Repeat verbatim only the lines from the opening of the material below through the one that contains "rewrite Hpage in".
START RECORDS SHOWN
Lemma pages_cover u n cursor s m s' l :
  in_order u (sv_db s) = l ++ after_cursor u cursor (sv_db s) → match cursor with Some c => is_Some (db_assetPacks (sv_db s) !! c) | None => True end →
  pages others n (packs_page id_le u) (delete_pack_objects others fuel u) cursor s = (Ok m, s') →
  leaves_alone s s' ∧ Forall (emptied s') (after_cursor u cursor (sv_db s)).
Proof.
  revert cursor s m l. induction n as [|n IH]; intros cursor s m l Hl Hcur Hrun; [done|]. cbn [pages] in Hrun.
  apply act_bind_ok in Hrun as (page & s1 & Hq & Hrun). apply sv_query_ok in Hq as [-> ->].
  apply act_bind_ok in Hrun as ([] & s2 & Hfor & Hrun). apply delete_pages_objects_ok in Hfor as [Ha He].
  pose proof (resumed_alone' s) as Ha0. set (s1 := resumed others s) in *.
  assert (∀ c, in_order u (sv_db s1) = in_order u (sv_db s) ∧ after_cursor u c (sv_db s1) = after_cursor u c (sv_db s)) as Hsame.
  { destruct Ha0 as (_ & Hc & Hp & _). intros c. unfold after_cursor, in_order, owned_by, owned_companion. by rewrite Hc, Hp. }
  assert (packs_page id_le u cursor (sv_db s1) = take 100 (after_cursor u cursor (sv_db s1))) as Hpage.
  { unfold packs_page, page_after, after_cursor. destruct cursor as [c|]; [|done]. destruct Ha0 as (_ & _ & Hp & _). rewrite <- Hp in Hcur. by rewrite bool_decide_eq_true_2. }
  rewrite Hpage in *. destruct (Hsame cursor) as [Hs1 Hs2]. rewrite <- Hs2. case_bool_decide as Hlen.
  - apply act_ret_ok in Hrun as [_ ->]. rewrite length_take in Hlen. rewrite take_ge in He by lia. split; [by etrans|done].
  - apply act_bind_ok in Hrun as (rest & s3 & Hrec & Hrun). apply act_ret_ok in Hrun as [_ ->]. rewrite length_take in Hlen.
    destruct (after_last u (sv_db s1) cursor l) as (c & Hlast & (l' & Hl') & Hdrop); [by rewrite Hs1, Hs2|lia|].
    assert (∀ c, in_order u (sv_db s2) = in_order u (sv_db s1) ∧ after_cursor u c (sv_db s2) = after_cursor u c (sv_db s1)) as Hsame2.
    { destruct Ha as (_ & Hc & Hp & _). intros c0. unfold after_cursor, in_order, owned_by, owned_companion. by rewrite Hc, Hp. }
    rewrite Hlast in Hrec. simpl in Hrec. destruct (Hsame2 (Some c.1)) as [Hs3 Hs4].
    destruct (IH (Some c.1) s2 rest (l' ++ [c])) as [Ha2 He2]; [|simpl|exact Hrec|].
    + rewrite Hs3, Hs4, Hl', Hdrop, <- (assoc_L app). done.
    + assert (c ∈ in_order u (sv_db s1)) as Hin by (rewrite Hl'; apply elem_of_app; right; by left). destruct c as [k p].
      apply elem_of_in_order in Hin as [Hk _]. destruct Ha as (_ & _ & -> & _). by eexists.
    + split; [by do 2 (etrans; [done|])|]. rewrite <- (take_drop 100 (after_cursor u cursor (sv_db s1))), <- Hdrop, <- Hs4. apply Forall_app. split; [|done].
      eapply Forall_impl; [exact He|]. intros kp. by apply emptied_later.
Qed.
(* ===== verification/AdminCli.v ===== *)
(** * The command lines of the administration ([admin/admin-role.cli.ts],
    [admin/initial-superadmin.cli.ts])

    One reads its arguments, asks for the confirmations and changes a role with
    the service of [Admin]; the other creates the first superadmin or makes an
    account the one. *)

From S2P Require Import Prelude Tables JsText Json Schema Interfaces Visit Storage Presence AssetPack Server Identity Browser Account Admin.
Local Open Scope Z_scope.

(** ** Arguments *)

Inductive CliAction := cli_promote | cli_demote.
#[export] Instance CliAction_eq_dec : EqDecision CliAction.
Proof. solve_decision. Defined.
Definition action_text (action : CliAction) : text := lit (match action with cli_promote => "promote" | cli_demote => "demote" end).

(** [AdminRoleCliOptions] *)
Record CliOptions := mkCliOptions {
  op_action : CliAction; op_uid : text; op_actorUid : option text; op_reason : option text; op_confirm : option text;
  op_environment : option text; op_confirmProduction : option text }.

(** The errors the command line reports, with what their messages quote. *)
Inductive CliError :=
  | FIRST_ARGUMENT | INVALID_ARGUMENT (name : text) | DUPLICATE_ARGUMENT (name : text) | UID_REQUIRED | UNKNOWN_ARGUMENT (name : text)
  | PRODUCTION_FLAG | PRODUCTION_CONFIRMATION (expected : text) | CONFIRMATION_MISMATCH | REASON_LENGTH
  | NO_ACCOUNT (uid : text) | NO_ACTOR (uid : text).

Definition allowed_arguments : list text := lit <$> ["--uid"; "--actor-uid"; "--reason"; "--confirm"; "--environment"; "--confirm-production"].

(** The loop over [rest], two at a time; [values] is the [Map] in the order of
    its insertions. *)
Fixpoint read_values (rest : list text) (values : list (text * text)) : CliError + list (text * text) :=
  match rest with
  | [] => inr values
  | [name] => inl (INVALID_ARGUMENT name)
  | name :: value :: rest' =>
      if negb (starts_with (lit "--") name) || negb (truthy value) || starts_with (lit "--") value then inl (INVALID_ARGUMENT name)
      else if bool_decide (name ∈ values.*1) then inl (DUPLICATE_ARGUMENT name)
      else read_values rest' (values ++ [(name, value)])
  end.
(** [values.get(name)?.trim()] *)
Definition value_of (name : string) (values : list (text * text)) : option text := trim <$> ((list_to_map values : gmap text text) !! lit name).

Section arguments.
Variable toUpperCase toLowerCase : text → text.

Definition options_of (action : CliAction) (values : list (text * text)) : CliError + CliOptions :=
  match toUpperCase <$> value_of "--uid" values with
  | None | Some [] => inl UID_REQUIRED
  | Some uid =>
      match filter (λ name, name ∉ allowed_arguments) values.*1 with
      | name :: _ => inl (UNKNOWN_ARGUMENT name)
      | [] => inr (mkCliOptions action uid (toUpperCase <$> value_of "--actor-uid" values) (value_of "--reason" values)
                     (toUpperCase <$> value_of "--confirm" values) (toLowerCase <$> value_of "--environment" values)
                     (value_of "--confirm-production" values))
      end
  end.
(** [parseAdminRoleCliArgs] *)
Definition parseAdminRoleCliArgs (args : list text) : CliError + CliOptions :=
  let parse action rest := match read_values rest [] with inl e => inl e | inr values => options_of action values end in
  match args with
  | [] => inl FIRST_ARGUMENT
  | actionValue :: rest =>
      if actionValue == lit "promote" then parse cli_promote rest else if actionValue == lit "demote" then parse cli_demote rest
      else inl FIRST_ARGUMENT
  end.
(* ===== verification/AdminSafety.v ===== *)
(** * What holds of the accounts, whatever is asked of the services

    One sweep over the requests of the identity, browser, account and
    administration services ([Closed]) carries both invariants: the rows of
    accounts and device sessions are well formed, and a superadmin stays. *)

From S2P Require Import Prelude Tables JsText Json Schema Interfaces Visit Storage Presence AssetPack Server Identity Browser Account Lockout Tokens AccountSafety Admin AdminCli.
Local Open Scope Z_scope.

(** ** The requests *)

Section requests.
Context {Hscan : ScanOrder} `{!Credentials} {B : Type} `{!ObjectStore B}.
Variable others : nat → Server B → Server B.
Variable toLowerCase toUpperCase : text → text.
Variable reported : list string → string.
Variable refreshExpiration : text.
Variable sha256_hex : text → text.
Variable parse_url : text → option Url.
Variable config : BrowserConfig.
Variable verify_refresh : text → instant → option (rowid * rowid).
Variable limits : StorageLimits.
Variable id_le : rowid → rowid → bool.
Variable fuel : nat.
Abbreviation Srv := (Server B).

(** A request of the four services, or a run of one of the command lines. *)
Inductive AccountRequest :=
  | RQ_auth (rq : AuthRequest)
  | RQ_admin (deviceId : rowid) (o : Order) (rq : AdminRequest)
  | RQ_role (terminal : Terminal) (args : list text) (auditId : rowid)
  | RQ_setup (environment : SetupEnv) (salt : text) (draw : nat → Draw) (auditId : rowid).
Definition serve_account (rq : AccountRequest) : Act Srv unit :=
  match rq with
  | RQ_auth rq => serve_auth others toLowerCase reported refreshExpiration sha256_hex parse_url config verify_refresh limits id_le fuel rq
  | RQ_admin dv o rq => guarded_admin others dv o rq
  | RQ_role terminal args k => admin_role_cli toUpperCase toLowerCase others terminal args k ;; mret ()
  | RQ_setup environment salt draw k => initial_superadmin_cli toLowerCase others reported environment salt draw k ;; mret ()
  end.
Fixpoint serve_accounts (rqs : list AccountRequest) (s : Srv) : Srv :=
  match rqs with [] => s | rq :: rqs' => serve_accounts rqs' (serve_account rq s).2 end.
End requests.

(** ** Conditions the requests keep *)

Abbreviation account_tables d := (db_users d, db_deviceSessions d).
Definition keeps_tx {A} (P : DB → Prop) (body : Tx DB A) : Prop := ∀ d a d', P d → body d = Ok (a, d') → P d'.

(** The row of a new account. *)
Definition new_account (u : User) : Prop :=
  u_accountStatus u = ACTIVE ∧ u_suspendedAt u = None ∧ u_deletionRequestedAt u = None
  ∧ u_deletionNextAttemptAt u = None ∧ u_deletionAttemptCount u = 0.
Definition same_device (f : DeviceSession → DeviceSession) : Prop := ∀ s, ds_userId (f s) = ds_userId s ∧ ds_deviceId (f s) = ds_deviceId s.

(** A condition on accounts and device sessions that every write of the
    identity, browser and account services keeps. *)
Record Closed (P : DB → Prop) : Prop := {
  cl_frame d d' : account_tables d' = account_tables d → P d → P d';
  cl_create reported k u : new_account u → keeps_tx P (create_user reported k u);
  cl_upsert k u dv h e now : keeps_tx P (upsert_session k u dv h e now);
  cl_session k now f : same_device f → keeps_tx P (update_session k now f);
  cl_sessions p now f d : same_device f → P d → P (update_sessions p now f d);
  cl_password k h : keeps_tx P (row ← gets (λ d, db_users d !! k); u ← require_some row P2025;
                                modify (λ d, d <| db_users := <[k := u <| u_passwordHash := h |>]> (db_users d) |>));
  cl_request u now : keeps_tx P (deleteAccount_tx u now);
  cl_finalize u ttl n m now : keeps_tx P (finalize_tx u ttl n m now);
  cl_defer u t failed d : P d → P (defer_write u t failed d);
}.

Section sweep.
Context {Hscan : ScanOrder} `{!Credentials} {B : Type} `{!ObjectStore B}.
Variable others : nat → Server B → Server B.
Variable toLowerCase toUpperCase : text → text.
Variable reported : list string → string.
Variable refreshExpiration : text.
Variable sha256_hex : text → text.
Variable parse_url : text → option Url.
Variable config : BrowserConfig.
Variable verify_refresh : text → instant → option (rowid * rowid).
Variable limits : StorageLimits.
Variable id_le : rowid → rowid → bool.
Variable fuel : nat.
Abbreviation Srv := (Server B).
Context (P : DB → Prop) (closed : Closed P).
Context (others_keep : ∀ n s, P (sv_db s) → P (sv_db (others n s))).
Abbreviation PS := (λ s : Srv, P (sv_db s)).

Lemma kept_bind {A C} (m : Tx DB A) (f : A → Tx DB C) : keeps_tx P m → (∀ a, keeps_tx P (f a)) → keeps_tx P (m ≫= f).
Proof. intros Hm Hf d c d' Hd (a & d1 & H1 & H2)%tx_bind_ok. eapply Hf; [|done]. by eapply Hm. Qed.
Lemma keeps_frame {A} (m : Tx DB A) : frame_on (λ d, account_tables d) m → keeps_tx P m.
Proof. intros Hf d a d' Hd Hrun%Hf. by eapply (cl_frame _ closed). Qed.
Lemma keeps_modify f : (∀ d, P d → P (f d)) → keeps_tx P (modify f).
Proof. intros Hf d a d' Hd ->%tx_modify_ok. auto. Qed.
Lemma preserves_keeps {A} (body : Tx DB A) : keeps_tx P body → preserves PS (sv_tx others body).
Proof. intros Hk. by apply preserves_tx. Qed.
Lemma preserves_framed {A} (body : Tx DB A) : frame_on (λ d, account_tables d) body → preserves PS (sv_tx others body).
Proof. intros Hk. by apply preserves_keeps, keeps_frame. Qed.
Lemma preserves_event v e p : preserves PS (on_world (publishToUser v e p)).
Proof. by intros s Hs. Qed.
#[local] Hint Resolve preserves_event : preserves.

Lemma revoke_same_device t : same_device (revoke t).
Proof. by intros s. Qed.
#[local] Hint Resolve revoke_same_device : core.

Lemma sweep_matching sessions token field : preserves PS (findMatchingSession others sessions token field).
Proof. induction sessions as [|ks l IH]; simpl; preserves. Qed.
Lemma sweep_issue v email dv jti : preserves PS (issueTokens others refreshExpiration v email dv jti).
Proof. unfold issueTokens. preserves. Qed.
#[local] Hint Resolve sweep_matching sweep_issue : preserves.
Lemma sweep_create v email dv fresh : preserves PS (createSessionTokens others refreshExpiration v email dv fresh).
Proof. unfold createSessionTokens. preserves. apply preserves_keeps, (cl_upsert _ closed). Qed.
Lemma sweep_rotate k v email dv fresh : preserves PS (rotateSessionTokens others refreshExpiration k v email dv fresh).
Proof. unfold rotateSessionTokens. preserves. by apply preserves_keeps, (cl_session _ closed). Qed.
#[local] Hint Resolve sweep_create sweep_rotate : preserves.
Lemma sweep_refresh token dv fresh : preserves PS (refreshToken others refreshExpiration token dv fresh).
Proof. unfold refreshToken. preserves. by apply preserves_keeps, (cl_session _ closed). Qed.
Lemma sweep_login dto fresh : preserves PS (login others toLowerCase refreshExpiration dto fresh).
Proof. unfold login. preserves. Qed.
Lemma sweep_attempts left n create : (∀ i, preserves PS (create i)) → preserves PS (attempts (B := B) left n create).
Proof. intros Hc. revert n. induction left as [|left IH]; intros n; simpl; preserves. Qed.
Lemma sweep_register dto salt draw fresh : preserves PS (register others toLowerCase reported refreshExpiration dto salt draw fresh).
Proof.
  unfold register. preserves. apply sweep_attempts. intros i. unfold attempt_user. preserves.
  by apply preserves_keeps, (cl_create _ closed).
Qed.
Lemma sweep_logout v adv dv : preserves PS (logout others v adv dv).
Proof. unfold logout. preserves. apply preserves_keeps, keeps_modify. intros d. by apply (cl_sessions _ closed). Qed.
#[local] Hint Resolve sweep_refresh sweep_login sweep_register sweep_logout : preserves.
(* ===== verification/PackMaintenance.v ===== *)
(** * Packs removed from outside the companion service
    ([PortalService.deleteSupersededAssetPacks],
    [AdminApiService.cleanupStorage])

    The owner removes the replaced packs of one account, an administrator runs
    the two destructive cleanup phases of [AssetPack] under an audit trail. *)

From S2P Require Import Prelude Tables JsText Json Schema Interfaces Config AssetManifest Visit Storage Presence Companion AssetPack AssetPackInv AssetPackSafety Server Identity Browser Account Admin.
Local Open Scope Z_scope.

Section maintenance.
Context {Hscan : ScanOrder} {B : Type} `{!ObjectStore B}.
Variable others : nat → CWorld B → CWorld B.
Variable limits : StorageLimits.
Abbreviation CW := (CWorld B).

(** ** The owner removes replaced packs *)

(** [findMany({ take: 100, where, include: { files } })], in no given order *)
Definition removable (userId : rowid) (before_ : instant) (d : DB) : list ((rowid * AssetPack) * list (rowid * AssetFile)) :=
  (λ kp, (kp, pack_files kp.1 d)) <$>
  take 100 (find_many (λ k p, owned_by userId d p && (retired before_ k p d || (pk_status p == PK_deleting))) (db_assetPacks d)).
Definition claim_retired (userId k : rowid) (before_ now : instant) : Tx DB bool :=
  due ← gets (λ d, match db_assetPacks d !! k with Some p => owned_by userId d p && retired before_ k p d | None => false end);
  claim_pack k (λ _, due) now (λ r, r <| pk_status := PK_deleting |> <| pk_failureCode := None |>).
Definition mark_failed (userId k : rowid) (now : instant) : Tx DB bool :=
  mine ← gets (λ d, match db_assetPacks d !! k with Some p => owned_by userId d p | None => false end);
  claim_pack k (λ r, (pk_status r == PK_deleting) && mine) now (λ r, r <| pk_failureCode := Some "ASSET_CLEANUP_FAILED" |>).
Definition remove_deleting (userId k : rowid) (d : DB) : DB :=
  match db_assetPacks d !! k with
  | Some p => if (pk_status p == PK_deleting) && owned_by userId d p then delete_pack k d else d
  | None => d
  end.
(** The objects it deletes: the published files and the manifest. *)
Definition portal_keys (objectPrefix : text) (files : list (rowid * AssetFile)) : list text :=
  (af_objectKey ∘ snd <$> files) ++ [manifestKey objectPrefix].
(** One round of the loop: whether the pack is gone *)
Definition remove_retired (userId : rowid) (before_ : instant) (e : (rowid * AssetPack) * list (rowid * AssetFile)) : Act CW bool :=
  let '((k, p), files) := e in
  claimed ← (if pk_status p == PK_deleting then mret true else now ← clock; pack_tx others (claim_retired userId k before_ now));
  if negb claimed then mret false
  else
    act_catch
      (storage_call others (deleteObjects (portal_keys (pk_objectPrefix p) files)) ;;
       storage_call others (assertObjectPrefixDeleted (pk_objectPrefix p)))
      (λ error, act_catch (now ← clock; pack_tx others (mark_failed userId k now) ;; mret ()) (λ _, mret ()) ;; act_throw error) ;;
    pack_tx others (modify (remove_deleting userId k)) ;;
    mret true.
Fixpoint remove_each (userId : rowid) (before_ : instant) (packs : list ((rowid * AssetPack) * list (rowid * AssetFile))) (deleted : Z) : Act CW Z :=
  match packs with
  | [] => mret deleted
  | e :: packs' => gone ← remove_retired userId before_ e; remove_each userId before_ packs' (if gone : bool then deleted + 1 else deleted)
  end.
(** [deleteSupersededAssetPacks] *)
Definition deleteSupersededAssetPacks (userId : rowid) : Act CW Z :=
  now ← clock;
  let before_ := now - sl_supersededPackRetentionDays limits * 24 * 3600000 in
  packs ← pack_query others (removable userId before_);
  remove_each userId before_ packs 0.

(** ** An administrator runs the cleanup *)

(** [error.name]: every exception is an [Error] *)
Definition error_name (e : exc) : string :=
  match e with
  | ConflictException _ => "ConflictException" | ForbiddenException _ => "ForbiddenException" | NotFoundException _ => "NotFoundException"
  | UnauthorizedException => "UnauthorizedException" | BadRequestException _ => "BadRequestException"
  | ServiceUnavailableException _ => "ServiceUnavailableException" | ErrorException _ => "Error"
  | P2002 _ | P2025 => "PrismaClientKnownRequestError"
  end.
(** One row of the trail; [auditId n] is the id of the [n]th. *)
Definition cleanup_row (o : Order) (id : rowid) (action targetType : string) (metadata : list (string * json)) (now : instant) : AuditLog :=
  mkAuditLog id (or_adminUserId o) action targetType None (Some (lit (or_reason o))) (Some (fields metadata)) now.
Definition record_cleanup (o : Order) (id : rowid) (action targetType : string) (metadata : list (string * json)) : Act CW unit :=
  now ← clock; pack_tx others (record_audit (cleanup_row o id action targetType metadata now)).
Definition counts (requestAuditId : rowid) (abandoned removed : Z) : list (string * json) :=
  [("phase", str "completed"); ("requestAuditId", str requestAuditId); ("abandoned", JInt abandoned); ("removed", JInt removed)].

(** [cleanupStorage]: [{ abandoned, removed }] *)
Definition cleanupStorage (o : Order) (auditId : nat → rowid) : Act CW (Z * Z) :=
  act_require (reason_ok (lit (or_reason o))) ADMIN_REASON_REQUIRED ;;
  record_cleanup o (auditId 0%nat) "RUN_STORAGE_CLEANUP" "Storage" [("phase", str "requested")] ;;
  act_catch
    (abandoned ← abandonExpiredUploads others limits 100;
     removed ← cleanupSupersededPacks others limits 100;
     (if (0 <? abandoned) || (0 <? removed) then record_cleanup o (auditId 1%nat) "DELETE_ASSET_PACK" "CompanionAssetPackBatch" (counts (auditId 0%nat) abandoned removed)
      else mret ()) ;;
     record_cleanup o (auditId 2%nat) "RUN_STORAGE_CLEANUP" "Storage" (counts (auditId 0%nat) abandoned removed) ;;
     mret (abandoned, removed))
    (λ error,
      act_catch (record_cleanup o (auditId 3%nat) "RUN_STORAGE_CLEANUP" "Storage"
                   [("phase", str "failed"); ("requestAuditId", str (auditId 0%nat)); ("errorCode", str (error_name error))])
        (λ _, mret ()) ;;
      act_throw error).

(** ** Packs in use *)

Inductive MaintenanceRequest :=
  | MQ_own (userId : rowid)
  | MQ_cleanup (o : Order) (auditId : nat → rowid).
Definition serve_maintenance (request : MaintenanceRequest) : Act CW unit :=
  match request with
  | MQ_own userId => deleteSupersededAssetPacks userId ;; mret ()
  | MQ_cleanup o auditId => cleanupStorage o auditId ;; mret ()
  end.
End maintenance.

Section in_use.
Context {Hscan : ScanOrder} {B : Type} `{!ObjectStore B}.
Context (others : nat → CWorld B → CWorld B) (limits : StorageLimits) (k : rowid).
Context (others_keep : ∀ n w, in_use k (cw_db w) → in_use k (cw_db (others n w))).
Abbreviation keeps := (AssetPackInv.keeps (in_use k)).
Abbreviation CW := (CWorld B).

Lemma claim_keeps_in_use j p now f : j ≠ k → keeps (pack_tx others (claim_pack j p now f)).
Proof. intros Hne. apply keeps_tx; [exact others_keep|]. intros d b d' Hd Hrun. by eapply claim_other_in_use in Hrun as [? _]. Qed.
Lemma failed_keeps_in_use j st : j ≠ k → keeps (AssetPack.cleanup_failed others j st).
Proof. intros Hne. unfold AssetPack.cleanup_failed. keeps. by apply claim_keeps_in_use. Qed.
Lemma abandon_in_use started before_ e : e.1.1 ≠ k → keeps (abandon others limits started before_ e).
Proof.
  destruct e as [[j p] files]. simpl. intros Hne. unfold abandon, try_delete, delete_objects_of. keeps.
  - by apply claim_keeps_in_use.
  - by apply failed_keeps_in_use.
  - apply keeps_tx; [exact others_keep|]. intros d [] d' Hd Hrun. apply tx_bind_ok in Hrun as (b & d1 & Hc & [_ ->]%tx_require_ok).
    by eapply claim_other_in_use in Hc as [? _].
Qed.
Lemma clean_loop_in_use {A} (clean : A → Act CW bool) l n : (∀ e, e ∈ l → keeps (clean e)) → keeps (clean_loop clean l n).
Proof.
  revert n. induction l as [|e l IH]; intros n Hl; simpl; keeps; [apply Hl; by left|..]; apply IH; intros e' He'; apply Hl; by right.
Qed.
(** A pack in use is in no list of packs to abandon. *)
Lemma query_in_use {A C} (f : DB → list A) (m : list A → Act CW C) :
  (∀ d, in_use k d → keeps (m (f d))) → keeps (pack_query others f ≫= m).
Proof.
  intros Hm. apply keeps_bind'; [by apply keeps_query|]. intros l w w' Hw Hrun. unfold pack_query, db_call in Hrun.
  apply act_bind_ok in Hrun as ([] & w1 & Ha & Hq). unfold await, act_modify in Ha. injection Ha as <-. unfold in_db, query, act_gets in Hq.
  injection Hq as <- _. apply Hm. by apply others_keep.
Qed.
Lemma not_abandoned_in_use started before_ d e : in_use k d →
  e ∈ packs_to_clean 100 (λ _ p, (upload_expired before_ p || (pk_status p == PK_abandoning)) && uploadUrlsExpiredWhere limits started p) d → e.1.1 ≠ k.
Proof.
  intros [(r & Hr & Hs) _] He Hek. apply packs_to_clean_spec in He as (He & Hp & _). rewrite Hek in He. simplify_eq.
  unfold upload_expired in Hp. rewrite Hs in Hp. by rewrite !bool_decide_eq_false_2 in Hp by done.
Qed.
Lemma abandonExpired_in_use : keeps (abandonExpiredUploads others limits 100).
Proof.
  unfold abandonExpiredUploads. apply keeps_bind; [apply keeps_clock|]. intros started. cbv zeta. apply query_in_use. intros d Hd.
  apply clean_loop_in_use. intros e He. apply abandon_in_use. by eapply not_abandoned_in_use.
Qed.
END RECORDS SHOWN
TASK OUTPUT >>
Lemma pages_cover u n cursor s m s' l :
  in_order u (sv_db s) = l ++ after_cursor u cursor (sv_db s) → match cursor with Some c => is_Some (db_assetPacks (sv_db s) !! c) | None => True end →
  pages others n (packs_page id_le u) (delete_pack_objects others fuel u) cursor s = (Ok m, s') →
  leaves_alone s s' ∧ Forall (emptied s') (after_cursor u cursor (sv_db s)).
Proof.
  revert cursor s m l. induction n as [|n IH]; intros cursor s m l Hl Hcur Hrun; [done|]. cbn [pages] in Hrun.
  apply act_bind_ok in Hrun as (page & s1 & Hq & Hrun). apply sv_query_ok in Hq as [-> ->].
  apply act_bind_ok in Hrun as ([] & s2 & Hfor & Hrun). apply delete_pages_objects_ok in Hfor as [Ha He].
  pose proof (resumed_alone' s) as Ha0. set (s1 := resumed others s) in *.
  assert (∀ c, in_order u (sv_db s1) = in_order u (sv_db s) ∧ after_cursor u c (sv_db s1) = after_cursor u c (sv_db s)) as Hsame.
  { destruct Ha0 as (_ & Hc & Hp & _). intros c. unfold after_cursor, in_order, owned_by, owned_companion. by rewrite Hc, Hp. }
  assert (packs_page id_le u cursor (sv_db s1) = take 100 (after_cursor u cursor (sv_db s1))) as Hpage.
  { unfold packs_page, page_after, after_cursor. destruct cursor as [c|]; [|done]. destruct Ha0 as (_ & _ & Hp & _). rewrite <- Hp in Hcur. by rewrite bool_decide_eq_true_2. }
  rewrite Hpage in *. destruct (Hsame cursor) as [Hs1 Hs2]. rewrite <- Hs2. case_bool_decide as Hlen.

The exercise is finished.